→ WORK TO BE COMPLETED
Nothing below is to be printed except the lines between the line holding "(s ← broadcast" and the line holding "Lemma explicit_pivot_mismatch (y", inclusive, each exactly as it appears.

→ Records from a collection
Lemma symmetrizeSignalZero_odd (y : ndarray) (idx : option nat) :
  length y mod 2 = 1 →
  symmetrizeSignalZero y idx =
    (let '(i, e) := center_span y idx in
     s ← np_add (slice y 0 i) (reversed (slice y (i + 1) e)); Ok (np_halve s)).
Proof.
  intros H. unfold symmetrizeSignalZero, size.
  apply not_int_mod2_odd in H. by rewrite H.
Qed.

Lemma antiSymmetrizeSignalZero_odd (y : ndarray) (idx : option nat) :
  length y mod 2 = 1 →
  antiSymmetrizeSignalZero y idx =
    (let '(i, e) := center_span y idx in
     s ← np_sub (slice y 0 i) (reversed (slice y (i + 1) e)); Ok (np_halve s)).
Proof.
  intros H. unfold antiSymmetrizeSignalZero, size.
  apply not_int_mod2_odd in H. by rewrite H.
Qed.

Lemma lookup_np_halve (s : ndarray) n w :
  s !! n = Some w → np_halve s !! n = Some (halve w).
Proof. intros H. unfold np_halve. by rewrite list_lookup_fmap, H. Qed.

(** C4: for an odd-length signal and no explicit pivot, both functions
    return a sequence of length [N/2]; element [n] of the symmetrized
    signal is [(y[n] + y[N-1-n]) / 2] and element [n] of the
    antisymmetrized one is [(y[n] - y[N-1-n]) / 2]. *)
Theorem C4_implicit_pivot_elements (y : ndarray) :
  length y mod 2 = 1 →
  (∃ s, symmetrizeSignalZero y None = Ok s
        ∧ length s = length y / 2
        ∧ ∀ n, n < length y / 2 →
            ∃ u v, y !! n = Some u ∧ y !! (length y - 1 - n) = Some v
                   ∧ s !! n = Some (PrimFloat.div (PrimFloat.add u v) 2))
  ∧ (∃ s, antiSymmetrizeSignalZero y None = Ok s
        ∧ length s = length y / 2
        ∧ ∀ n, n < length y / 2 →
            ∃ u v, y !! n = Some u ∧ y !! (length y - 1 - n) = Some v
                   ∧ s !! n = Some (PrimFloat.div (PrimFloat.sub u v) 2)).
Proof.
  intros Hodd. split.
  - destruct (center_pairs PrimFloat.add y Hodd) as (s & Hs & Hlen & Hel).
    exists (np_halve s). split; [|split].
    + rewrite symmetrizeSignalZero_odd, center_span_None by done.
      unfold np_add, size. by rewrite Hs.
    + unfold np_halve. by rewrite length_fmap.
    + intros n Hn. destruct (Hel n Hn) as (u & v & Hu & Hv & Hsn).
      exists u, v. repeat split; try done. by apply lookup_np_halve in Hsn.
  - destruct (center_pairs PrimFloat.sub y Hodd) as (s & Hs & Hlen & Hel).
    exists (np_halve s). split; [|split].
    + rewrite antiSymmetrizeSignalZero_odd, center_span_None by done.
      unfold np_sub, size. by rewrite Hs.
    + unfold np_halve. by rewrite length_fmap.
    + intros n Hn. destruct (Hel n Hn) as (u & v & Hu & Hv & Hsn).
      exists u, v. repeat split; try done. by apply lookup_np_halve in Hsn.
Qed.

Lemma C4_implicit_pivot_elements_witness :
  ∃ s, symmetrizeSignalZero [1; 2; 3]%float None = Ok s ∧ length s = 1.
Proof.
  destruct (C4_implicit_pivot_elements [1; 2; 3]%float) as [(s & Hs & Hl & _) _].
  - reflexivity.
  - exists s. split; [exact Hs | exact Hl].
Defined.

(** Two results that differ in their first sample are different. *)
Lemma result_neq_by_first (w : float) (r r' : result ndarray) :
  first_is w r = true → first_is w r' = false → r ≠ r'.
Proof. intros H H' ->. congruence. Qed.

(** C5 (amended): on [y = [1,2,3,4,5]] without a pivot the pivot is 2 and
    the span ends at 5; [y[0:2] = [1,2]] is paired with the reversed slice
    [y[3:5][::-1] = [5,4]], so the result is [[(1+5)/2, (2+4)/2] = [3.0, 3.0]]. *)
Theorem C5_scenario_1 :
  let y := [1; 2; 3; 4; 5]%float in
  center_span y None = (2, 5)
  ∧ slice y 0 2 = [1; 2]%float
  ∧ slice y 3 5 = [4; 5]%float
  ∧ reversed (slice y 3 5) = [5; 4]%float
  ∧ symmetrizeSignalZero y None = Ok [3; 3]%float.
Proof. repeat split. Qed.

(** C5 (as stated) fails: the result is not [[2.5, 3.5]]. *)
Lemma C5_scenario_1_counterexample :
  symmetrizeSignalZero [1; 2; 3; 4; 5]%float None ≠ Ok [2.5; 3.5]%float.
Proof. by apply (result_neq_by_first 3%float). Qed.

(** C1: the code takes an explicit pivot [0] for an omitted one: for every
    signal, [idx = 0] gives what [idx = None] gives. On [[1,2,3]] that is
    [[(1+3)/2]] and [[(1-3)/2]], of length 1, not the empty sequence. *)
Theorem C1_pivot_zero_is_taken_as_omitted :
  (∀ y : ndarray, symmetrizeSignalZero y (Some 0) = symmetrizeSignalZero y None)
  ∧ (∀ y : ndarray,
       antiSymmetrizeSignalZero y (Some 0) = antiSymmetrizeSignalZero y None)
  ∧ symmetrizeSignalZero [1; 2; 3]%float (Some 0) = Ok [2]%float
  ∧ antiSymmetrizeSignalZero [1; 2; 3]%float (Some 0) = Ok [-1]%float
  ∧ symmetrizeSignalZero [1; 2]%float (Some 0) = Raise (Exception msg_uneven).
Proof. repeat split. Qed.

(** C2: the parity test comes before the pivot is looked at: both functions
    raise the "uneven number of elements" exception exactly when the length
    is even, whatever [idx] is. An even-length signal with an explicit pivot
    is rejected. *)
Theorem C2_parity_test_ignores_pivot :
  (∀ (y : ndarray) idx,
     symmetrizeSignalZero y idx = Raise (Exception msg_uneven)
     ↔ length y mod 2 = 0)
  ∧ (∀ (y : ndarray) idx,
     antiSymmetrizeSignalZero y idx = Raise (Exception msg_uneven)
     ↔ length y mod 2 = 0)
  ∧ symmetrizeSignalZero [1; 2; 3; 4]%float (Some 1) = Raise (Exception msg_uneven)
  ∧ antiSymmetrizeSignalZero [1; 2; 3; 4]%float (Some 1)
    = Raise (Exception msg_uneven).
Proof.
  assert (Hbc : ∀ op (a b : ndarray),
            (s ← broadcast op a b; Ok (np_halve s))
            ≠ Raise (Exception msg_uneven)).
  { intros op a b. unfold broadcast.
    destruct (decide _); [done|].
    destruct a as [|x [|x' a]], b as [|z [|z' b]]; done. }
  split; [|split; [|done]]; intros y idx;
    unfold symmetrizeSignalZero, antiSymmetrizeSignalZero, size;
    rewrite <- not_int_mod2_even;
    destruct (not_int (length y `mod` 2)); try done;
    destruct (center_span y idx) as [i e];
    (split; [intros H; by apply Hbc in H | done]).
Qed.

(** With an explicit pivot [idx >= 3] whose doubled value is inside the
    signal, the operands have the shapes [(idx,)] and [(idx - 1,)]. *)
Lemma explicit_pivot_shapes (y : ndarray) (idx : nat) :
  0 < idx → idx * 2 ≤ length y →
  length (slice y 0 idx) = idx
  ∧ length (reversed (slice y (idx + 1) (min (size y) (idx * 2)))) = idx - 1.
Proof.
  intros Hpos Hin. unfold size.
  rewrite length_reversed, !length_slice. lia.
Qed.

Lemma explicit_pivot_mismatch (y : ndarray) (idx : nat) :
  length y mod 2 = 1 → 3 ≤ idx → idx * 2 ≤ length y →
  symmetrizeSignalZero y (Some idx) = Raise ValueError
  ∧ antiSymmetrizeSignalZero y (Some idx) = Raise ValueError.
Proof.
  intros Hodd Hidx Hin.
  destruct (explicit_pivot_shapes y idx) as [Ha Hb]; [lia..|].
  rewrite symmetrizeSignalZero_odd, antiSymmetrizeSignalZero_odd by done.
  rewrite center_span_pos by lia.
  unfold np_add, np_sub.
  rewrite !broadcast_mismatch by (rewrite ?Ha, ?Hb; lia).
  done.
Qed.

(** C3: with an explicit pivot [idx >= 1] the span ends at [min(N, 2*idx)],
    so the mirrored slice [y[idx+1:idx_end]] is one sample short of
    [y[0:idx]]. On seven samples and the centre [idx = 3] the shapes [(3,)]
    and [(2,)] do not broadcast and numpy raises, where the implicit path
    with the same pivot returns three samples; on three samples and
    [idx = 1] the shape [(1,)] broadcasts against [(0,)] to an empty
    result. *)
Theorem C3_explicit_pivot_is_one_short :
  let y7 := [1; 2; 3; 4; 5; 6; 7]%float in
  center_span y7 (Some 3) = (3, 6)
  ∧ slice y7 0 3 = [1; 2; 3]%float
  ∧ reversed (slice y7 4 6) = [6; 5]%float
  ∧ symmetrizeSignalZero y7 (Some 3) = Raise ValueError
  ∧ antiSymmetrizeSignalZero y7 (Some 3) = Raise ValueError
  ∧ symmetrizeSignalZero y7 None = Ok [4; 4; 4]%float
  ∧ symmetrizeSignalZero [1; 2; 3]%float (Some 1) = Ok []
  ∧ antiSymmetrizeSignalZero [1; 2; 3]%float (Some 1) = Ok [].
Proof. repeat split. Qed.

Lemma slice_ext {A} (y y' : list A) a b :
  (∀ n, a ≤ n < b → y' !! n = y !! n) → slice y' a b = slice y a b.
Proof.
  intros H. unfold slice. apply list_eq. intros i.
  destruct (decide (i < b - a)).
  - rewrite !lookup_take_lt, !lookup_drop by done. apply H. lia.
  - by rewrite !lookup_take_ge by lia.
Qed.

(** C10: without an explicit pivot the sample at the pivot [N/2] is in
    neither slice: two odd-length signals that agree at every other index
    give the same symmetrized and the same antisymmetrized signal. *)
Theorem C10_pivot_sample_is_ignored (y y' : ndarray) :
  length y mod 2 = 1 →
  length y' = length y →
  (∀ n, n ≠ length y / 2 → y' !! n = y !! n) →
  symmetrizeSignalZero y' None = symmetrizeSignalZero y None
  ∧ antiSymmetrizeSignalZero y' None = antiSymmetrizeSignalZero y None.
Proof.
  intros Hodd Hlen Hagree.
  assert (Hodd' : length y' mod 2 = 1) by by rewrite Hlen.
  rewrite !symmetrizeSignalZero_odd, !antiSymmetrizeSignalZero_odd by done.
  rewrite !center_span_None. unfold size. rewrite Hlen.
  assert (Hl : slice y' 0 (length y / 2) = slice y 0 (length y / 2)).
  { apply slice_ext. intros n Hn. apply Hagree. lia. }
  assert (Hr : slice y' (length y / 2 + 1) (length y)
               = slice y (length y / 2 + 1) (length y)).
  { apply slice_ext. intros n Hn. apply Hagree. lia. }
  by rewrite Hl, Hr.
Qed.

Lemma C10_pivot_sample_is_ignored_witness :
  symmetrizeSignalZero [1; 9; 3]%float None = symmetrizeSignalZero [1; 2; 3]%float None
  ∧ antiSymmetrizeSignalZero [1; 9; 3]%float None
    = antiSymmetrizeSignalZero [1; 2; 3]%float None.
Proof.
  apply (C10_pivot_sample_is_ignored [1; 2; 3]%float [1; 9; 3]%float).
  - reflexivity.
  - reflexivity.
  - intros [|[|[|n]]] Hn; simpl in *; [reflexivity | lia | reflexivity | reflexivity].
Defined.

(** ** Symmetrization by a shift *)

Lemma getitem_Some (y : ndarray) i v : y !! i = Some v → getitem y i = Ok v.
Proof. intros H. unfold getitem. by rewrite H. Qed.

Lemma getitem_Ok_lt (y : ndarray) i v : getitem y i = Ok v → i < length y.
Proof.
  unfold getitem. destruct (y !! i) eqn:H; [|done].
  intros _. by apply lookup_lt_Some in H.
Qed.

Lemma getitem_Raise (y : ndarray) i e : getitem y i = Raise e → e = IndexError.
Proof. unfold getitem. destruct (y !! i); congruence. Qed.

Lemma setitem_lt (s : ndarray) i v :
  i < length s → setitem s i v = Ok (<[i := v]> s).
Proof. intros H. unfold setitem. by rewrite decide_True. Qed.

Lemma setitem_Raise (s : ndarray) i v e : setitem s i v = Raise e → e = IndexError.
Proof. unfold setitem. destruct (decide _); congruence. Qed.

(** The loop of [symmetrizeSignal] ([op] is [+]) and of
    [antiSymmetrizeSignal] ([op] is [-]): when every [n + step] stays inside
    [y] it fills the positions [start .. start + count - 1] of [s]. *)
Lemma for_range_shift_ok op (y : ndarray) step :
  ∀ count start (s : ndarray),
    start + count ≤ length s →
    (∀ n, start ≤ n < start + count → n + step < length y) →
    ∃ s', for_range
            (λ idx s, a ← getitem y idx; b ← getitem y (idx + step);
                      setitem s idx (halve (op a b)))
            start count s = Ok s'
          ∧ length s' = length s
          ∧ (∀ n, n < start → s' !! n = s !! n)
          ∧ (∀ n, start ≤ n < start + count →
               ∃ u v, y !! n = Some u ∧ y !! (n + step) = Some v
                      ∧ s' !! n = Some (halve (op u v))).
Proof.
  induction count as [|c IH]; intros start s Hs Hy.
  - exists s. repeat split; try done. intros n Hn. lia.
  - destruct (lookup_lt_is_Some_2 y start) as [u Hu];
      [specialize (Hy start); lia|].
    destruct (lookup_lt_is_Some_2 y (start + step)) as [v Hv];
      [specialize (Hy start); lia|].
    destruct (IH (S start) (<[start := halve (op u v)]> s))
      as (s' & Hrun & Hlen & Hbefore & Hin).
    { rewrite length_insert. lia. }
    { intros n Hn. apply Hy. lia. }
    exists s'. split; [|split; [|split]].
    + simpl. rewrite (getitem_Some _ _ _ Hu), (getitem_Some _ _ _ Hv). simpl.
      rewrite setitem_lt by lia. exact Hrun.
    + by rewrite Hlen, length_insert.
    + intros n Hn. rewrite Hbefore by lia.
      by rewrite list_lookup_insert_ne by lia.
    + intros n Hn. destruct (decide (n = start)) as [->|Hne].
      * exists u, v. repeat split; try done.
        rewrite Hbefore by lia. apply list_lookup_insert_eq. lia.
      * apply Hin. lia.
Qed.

--

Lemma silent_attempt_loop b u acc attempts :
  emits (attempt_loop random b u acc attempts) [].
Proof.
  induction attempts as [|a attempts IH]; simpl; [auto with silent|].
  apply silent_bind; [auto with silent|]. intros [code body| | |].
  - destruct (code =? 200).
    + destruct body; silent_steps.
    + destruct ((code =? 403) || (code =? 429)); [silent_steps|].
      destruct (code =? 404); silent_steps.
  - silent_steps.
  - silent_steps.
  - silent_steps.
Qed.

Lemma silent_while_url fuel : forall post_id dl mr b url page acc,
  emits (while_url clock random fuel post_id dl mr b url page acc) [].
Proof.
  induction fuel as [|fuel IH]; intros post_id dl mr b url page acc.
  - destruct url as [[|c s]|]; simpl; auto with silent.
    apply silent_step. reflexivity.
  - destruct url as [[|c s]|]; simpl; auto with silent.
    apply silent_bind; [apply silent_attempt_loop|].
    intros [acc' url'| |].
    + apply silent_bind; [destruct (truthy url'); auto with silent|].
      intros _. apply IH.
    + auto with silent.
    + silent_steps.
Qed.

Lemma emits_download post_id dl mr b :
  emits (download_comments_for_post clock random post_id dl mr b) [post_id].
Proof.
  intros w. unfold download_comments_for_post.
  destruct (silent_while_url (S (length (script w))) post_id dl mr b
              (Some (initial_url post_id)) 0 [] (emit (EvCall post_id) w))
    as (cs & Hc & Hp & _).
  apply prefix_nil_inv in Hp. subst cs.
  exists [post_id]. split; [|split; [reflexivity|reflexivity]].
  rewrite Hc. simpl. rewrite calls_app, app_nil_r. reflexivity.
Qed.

→ TASK RESULT
            (s ← broadcast op a b; Ok (np_halve s))
            ≠ Raise (Exception msg_uneven)).
  { intros op a b. unfold broadcast.
    destruct (decide _); [done|].
    destruct a as [|x [|x' a]], b as [|z [|z' b]]; done. }
  split; [|split; [|done]]; intros y idx;
    unfold symmetrizeSignalZero, antiSymmetrizeSignalZero, size;
    rewrite <- not_int_mod2_even;
    destruct (not_int (length y `mod` 2)); try done;
    destruct (center_span y idx) as [i e];
    (split; [intros H; by apply Hbc in H | done]).
Qed.

(** With an explicit pivot [idx >= 3] whose doubled value is inside the
    signal, the operands have the shapes [(idx,)] and [(idx - 1,)]. *)
Lemma explicit_pivot_shapes (y : ndarray) (idx : nat) :
  0 < idx → idx * 2 ≤ length y →
  length (slice y 0 idx) = idx
  ∧ length (reversed (slice y (idx + 1) (min (size y) (idx * 2)))) = idx - 1.
Proof.
  intros Hpos Hin. unfold size.
  rewrite length_reversed, !length_slice. lia.
Qed.

Lemma explicit_pivot_mismatch (y : ndarray) (idx : nat) :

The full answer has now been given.